« je suis la candidate de la France du peuple »

(Marine Le Pen, Assises présidentielles de Lyon, 5 février 2017)

« Si vous êtes ici aussi nombreux aujourd’hui, c’est que […] contre la droite du fric et la gauche du fric, je suis la candidate de la France du peuple ». C’est par un parallélisme (la droite du fric / la gauche du fric / la France du peuple) permettant d’invectiver d’entrée de jeu ses principaux adversaires et de se situer au-delà du clivage gauche-droite que Marine Le Pen « cadre » idéologiquement sa candidature dans son discours de lancement de campagne.
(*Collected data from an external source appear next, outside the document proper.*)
(** ** Reservation creation *)

(** The local slot list changes when [fetchSlots] runs, as it does on every
    notification of the slots subscription: it becomes the rows the backend
    answers with. *)
Lemma fetchSlots_replaces_slots
      (be : Backend) (st : Dashboard.State) (l : Log) (rows : list Slot) :
  slot_rows be (requests l) (Dashboard.selectedAreaId st)
  = {| data := Some rows; error := None |} ->
  Dashboard.fetchSlots be st l
  = (tt, Dashboard.setSlots rows st,
     {| requests := requests l ++ [SelectSlots (Dashboard.selectedAreaId st)];
        toasts := toasts l; console := console l |}).
Proof.
  intro H. unfold Dashboard.fetchSlots. handler_steps.
  rewrite H. reflexivity.
Qed.

(** C4 as stated fails on the local slot list: after a successful
    confirmation of the free slot [slot-1] the page still lists the slot as
    ['free']; the handler never touches the list. *)
Lemma confirmed_slot_still_listed_free :
  let st := Scenario.dialog_on_slot_1 in
  let r := Dashboard.handleConfirmReservation "10:00" "11:00"
             Scenario.reliable st empty_log in
  Dashboard.localStatus st "slot-1" = Some "free"
  /\ write_error Scenario.reliable []
       (InsertReservation
          {| ins_user_id := "alice"; ins_slot_id := "slot-1";
             ins_start_time := "10:00"; ins_end_time := "11:00";
             ins_status := "active" |}) = None
  /\ Dashboard.userReservations (state_of r) = ["slot-1"]
  /\ Dashboard.localStatus (state_of r) "slot-1" = Some "free"
  /\ Dashboard.localStatus (state_of r) "slot-1" <> Some "reserved".
Proof.
  cbv zeta. repeat split. vm_compute. discriminate.
Qed.

(** C4, amended: when a logged-in user confirms the reservation of the
    selected slot and the backend insert succeeds, the update of the slot's
    status to ['reserved'] is issued, exactly one entry (the reserved slot's
    id) is appended to the user's active-reservation list and the dialog's
    slot id is cleared, all without a fetch; the local slot list is left as
    it was. *)
Theorem confirmation_success
        (be : Backend) (st : Dashboard.State) (l : Log) (u : Dashboard.User)
        (startTime endTime : string) :
  Dashboard.user st = Some u ->
  Dashboard.reserveSlotId st <> "" ->
  write_error be (requests l)
    (InsertReservation
       {| ins_user_id := Dashboard.user_id u;
          ins_slot_id := Dashboard.reserveSlotId st;
          ins_start_time := startTime;
          ins_end_time := endTime;
          ins_status := "active" |}) = None ->
  let r := Dashboard.handleConfirmReservation startTime endTime be st l in
  requests (log_of r)
  = (requests l
       ++ [ InsertReservation
              {| ins_user_id := Dashboard.user_id u;
                 ins_slot_id := Dashboard.reserveSlotId st;
                 ins_start_time := startTime;
                 ins_end_time := endTime;
                 ins_status := "active" |};
            UpdateSlotStatus "reserved" (Dashboard.reserveSlotId st) ])%list
  /\ Dashboard.userReservations (state_of r)
     = (Dashboard.userReservations st ++ [Dashboard.reserveSlotId st])%list
  /\ length (Dashboard.userReservations (state_of r))
     = S (length (Dashboard.userReservations st))
  /\ Dashboard.reserveSlotId (state_of r) = ""
  /\ toasts (log_of r)
     = (toasts l ++ [ToastSuccess "Slot reserved successfully!"])%list
  /\ Dashboard.slots (state_of r) = Dashboard.slots st.
Proof.
  intros U D I. cbv zeta.
  rewrite (confirm_run be st l u startTime endTime U D _ eq_refl), I.
  unfold state_of, log_of. cbn [fst snd requests toasts].
  split; [now rewrite <- app_assoc|].
  split; [reflexivity|].
  split; [cbn; rewrite length_app; cbn; lia|].
  repeat split.
Qed.

Lemma confirmation_success_witness :
  let st := Scenario.dialog_on_slot_1 in
  let r := Dashboard.handleConfirmReservation "10:00" "11:00"
             Scenario.reliable st empty_log in
  Dashboard.user st = Some Scenario.alice
  /\ Dashboard.reserveSlotId st <> ""
  /\ requests (log_of r)
     = [ InsertReservation
           {| ins_user_id := "alice"; ins_slot_id := "slot-1";
              ins_start_time := "10:00"; ins_end_time := "11:00";
              ins_status := "active" |};
         UpdateSlotStatus "reserved" "slot-1" ]
  /\ Dashboard.userReservations (state_of r) = ["slot-1"]
  /\ Dashboard.slots (state_of r) = Scenario.ten_slots.
Proof.
  cbv zeta.
  assert (U : Dashboard.user Scenario.dialog_on_slot_1 = Some Scenario.alice)
    by reflexivity.
  assert (D : Dashboard.reserveSlotId Scenario.dialog_on_slot_1 <> "")
    by discriminate.
  destruct (confirmation_success Scenario.reliable Scenario.dialog_on_slot_1
              empty_log Scenario.alice "10:00" "11:00" U D eq_refl)
    as (W & A & _ & _ & _ & S).
  split; [exact U|]. split; [exact D|].
  split; [exact W|]. split; [exact A | exact S].
Defined.

(** C5: reservation creation issues exactly two writes, in this order: the
    insert of a reservation row with status ['active'], then the update of
    the slot's status to ['reserved']; when the insert fails the user is
    notified, the slot update is not attempted and the component state
    (user-reservation list, dialog slot id) is unchanged. *)
Theorem confirmation_writes
        (be : Backend) (st : Dashboard.State) (l : Log) (u : Dashboard.User)
        (startTime endTime : string) :
  Dashboard.user st = Some u ->
  Dashboard.reserveSlotId st <> "" ->
  let row := {| ins_user_id := Dashboard.user_id u;
                ins_slot_id := Dashboard.reserveSlotId st;
                ins_start_time := startTime;
                ins_end_time := endTime;
                ins_status := "active" |} in
  let r := Dashboard.handleConfirmReservation startTime endTime be st l in
  (write_error be (requests l) (InsertReservation row) = None ->
   requests (log_of r)
   = (requests l
        ++ [ InsertReservation row;
             UpdateSlotStatus "reserved" (Dashboard.reserveSlotId st) ])%list)
  /\ (write_error be (requests l) (InsertReservation row) <> None ->
      requests (log_of r) = (requests l ++ [InsertReservation row])%list
      /\ toasts (log_of r)
         = (toasts l ++ [ToastError "Failed to create reservation"])%list
      /\ state_of r = st).
Proof.
  intros U D. cbv zeta.
  rewrite (confirm_run be st l u startTime endTime U D _ eq_refl).
  destruct (write_error be (requests l) _) as [e|].
  - split; [discriminate|]. intros _. repeat split.
  - split; [|congruence]. intros _.
    unfold log_of. cbn [snd requests]. now rewrite <- app_assoc.
Qed.

Lemma confirmation_writes_witness :
  let st := Scenario.dialog_on_slot_1 in
  let row := {| ins_user_id := "alice"; ins_slot_id := "slot-1";
                ins_start_time := "10:00"; ins_end_time := "11:00";
                ins_status := "active" |} in
  let ok := Dashboard.handleConfirmReservation "10:00" "11:00"
              Scenario.reliable st empty_log in
  let ko := Dashboard.handleConfirmReservation "10:00" "11:00"
              Scenario.insert_fails st empty_log in
  Dashboard.user st = Some Scenario.alice
  /\ Dashboard.reserveSlotId st <> ""
  /\ requests (log_of ok)
     = [InsertReservation row; UpdateSlotStatus "reserved" "slot-1"]
  /\ requests (log_of ko) = [InsertReservation row]
  /\ state_of ko = st.
Proof.
  cbv zeta.
  assert (U : Dashboard.user Scenario.dialog_on_slot_1 = Some Scenario.alice)
    by reflexivity.
  assert (D : Dashboard.reserveSlotId Scenario.dialog_on_slot_1 <> "")
    by discriminate.
  destruct (confirmation_writes Scenario.reliable Scenario.dialog_on_slot_1
              empty_log Scenario.alice "10:00" "11:00" U D) as (OK & _).
  destruct (confirmation_writes Scenario.insert_fails
              Scenario.dialog_on_slot_1 empty_log Scenario.alice
              "10:00" "11:00" U D) as (_ & KO).
  destruct KO as (R & _ & S); [discriminate|].
  split; [exact U|]. split; [exact D|].
  split; [exact (OK eq_refl)|]. split; [exact R | exact S].
Defined.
A la lecture de la deuxième partie de cet énoncé (« je suis la candidate de la France du peuple »), on se dit qu’il y a grammaticalement (et discursivement) quelques mots de trop, que l’énoncé aurait pu/dû s’arrêter à « de la France ». Erreur de débutante, lourdeur stylistique ? Cet énoncé à tiroir est en fait très productif sur le plan sémantique et idéologique, en ce qu’il repose, entre autres, sur le télescopage de trois constructions syntaxiques : je suis la candidate de la France / je suis la candidate du peuple / la France du peuple (rappelant le slogan Au nom du peuple).

La dernière construction, la France du peuple présuppose qu’il y a plusieurs France et dessine, grâce au parallélisme qui structure l’ensemble de l’énoncé, une « France des riches » qui serait l’unique cause des candidats de « la droite et [de] la gauche du fric ».